*** Entries shown ***

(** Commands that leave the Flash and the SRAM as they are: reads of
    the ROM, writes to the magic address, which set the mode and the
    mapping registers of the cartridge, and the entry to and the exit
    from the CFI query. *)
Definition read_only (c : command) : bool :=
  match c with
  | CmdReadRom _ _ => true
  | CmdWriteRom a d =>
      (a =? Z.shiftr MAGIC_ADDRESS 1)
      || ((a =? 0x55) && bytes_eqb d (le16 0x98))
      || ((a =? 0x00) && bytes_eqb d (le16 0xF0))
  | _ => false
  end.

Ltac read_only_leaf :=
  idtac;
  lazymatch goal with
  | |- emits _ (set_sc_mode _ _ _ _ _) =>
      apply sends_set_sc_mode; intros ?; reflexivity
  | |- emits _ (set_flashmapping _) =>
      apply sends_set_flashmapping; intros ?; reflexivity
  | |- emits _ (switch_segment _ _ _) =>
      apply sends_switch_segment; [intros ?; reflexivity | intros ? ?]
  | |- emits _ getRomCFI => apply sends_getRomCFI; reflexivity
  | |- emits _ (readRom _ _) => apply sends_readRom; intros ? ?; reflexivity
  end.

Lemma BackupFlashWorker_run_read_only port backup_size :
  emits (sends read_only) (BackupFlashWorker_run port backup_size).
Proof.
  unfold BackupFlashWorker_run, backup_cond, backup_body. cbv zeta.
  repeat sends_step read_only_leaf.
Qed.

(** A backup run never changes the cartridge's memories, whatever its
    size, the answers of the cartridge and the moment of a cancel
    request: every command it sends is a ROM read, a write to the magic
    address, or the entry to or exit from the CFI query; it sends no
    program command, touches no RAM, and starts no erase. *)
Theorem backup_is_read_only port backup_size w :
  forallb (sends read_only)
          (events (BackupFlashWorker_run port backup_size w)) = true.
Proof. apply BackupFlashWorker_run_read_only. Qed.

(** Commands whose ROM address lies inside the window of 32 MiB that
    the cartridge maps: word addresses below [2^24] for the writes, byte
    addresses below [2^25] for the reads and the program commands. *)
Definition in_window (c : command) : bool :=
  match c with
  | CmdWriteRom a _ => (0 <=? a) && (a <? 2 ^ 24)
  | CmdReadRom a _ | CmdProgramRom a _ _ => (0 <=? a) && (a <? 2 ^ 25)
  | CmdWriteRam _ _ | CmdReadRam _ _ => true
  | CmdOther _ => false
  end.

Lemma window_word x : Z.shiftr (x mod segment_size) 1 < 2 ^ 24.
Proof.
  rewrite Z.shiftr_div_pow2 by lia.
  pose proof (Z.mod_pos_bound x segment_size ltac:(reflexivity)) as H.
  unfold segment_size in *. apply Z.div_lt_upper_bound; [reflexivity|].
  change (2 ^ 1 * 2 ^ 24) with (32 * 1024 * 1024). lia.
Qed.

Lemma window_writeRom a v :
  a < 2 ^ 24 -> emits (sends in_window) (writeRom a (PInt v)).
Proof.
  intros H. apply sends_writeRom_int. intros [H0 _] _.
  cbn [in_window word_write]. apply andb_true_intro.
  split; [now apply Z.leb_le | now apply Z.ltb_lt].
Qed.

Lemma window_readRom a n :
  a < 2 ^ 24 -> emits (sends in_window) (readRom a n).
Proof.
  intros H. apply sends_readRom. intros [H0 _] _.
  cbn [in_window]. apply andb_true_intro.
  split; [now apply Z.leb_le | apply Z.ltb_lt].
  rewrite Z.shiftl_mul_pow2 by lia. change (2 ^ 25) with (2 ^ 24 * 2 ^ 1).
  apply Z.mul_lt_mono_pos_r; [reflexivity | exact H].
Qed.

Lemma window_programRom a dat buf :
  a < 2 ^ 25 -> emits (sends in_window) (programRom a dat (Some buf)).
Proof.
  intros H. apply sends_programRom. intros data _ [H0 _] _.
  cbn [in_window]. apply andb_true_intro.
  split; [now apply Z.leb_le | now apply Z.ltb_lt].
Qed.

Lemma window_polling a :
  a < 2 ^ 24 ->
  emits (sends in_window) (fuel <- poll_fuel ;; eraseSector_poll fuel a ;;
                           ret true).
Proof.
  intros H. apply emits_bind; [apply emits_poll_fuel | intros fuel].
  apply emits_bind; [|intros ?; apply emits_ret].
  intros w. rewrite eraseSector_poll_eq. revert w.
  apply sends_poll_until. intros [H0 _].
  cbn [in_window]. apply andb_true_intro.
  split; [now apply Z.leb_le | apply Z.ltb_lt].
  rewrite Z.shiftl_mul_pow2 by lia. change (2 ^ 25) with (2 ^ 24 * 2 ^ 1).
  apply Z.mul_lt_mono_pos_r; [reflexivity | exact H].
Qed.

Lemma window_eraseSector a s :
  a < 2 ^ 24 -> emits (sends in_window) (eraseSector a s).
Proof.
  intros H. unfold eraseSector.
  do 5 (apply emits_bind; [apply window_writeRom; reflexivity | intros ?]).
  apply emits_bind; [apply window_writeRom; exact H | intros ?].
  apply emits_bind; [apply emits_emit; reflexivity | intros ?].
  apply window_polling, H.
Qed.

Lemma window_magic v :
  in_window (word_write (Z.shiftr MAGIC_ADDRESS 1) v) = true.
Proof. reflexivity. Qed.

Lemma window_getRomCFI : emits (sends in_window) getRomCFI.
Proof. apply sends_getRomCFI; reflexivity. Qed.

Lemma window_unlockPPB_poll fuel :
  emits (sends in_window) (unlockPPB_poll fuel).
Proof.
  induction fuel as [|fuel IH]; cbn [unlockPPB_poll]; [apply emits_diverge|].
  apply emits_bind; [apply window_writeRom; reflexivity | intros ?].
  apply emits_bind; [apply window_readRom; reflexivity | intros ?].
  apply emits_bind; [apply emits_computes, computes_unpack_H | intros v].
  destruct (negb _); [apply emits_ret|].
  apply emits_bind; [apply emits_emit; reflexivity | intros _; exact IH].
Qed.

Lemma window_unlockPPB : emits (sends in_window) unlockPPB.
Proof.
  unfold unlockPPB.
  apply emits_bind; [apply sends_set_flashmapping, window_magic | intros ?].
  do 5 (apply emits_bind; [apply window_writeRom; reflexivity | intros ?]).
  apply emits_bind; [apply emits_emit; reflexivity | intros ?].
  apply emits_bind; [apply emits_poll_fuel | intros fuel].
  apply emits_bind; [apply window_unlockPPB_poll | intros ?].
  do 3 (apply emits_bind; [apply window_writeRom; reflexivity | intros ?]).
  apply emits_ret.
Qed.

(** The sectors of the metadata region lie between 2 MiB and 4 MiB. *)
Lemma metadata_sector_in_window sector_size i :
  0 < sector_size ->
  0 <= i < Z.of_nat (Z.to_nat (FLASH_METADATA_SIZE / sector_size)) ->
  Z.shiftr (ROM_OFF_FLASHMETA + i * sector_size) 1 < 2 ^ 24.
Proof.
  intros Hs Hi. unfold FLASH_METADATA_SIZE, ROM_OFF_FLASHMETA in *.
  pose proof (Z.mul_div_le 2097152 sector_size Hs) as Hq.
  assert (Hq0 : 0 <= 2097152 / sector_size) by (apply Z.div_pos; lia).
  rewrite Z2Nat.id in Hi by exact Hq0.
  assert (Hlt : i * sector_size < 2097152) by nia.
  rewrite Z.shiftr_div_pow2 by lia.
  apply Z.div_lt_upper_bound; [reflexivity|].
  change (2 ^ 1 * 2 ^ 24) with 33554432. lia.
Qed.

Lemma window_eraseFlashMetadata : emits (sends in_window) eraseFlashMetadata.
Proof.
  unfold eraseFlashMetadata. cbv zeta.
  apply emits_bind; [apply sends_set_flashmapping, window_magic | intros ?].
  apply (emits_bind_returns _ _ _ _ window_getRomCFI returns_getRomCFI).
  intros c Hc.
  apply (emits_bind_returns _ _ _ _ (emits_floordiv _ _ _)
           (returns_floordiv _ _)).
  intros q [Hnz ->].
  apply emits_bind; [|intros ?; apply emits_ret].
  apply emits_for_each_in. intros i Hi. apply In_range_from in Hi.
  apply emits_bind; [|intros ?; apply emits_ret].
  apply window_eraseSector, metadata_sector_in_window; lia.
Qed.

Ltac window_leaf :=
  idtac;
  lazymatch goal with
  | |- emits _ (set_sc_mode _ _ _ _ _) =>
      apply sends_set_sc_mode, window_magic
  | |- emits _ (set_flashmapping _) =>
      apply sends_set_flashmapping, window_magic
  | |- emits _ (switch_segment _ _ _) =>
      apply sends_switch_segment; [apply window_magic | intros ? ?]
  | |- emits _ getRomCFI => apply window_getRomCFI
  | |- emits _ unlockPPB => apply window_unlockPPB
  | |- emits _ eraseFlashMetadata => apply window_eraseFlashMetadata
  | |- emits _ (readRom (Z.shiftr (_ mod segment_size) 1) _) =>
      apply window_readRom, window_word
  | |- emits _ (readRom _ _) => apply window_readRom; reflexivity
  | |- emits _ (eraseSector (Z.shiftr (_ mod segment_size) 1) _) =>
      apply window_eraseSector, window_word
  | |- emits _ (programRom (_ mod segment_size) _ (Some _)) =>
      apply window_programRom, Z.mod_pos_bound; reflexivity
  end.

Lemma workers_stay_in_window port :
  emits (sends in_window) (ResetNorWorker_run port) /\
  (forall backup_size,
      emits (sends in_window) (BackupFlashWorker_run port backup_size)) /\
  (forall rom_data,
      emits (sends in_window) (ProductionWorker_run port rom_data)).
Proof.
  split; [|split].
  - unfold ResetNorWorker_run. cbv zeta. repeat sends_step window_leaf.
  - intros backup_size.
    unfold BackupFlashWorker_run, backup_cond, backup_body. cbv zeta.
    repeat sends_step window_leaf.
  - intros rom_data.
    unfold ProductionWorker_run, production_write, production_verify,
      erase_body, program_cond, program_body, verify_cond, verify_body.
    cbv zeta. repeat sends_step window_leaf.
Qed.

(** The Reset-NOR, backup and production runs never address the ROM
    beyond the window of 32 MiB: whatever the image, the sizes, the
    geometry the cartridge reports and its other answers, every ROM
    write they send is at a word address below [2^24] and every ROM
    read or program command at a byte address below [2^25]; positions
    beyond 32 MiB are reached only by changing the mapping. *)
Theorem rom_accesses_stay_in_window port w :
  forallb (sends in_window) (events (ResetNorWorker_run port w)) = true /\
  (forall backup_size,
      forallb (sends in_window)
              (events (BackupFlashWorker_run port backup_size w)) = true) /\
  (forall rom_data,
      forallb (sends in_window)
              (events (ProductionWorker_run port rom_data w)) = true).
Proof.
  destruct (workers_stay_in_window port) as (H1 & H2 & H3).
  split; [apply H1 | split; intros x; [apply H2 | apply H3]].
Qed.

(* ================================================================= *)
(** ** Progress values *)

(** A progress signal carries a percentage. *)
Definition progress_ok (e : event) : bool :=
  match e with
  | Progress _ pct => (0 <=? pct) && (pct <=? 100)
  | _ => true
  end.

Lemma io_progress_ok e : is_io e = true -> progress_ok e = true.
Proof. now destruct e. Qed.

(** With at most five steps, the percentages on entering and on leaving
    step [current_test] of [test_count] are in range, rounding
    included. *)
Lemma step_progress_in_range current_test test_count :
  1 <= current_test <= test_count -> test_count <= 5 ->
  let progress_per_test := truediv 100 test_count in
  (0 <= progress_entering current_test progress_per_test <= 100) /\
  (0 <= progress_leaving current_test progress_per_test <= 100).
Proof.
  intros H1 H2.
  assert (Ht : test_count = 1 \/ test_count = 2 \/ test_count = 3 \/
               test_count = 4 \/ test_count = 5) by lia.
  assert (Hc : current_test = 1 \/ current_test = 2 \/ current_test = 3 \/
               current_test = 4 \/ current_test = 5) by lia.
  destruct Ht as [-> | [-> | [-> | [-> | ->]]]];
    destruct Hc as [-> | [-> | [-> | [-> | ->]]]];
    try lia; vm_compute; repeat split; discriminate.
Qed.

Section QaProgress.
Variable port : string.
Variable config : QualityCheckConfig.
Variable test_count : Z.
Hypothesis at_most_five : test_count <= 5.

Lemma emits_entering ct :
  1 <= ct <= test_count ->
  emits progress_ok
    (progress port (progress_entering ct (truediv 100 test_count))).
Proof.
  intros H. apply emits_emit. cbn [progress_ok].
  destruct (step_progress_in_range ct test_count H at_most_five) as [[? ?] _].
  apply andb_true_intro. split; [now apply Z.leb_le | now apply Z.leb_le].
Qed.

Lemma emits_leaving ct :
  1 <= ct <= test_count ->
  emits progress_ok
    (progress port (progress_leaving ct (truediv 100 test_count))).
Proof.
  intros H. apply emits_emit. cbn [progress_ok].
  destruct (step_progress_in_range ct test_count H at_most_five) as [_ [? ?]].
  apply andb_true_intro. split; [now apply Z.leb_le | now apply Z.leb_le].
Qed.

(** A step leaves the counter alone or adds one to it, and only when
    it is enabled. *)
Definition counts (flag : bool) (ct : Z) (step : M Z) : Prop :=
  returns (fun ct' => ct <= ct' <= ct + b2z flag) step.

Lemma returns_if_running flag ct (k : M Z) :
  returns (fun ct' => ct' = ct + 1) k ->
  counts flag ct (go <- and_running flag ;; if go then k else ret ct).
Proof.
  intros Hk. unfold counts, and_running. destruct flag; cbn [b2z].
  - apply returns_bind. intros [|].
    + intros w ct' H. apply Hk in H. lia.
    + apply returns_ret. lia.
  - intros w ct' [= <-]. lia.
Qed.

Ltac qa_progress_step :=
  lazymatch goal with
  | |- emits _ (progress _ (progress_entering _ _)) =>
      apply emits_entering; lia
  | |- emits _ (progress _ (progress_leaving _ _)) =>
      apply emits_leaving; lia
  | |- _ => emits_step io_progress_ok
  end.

*** End of Entries shown ***
*** Entries shown ***

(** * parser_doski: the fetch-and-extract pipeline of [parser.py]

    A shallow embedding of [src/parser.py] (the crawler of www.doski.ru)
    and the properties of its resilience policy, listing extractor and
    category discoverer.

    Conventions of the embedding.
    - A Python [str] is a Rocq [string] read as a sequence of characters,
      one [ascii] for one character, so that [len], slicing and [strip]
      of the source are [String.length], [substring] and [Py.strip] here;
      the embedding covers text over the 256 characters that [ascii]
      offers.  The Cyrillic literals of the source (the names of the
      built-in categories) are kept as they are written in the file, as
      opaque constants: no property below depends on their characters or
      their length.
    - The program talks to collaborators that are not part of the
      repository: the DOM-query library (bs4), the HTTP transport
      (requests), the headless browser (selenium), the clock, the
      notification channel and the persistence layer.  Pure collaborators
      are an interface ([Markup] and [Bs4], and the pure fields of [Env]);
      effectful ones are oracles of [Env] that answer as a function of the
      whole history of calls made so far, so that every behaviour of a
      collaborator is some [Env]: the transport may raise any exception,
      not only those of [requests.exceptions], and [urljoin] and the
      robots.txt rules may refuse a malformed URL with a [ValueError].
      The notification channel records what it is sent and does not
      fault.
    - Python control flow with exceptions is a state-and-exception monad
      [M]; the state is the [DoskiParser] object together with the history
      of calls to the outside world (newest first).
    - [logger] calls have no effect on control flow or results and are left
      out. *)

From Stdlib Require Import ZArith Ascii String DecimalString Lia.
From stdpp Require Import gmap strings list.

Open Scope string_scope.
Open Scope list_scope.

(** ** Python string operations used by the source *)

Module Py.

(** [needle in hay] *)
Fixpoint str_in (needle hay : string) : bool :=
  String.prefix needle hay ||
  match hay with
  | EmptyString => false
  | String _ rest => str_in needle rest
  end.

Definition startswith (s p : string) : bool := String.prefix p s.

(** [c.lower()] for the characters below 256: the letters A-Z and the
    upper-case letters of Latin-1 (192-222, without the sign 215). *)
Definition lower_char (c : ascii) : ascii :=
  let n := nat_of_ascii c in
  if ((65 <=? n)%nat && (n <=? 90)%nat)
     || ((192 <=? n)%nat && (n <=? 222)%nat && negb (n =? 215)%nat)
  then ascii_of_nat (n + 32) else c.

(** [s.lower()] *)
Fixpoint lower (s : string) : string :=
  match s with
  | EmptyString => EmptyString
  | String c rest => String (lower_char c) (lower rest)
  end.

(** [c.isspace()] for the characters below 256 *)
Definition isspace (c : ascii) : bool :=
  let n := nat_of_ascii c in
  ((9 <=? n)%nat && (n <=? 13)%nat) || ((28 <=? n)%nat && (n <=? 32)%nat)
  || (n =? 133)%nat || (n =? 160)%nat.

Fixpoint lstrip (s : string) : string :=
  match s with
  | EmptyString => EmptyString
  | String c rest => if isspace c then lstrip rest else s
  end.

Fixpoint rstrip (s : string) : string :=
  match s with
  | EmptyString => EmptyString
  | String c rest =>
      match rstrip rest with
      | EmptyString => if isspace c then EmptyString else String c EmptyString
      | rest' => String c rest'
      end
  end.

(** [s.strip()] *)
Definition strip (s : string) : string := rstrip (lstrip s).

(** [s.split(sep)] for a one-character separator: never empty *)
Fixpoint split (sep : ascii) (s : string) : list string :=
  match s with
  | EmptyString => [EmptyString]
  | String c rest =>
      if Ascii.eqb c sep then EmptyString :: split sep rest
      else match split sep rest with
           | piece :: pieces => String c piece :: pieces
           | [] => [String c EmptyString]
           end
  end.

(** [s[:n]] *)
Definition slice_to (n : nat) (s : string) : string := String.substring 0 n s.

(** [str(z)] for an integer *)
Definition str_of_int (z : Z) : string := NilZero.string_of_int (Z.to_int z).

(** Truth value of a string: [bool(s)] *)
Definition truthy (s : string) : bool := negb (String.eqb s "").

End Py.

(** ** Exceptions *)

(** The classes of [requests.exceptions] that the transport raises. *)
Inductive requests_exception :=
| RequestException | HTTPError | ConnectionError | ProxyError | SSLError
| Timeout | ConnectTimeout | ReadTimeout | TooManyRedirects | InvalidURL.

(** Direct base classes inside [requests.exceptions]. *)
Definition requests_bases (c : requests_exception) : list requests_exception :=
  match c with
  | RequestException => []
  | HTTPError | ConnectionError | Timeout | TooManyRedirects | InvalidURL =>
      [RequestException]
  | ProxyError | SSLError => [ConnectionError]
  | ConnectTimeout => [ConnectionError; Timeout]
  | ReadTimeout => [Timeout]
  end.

*** End of Entries shown ***

- _Exercise goal_: What lines in the data above contain the word "addresses"? Copy them all.

- _Response to this exercise_:
    the cartridge maps: word addresses below [2^24] for the writes, byte
    addresses below [2^25] for the reads and the program commands. *)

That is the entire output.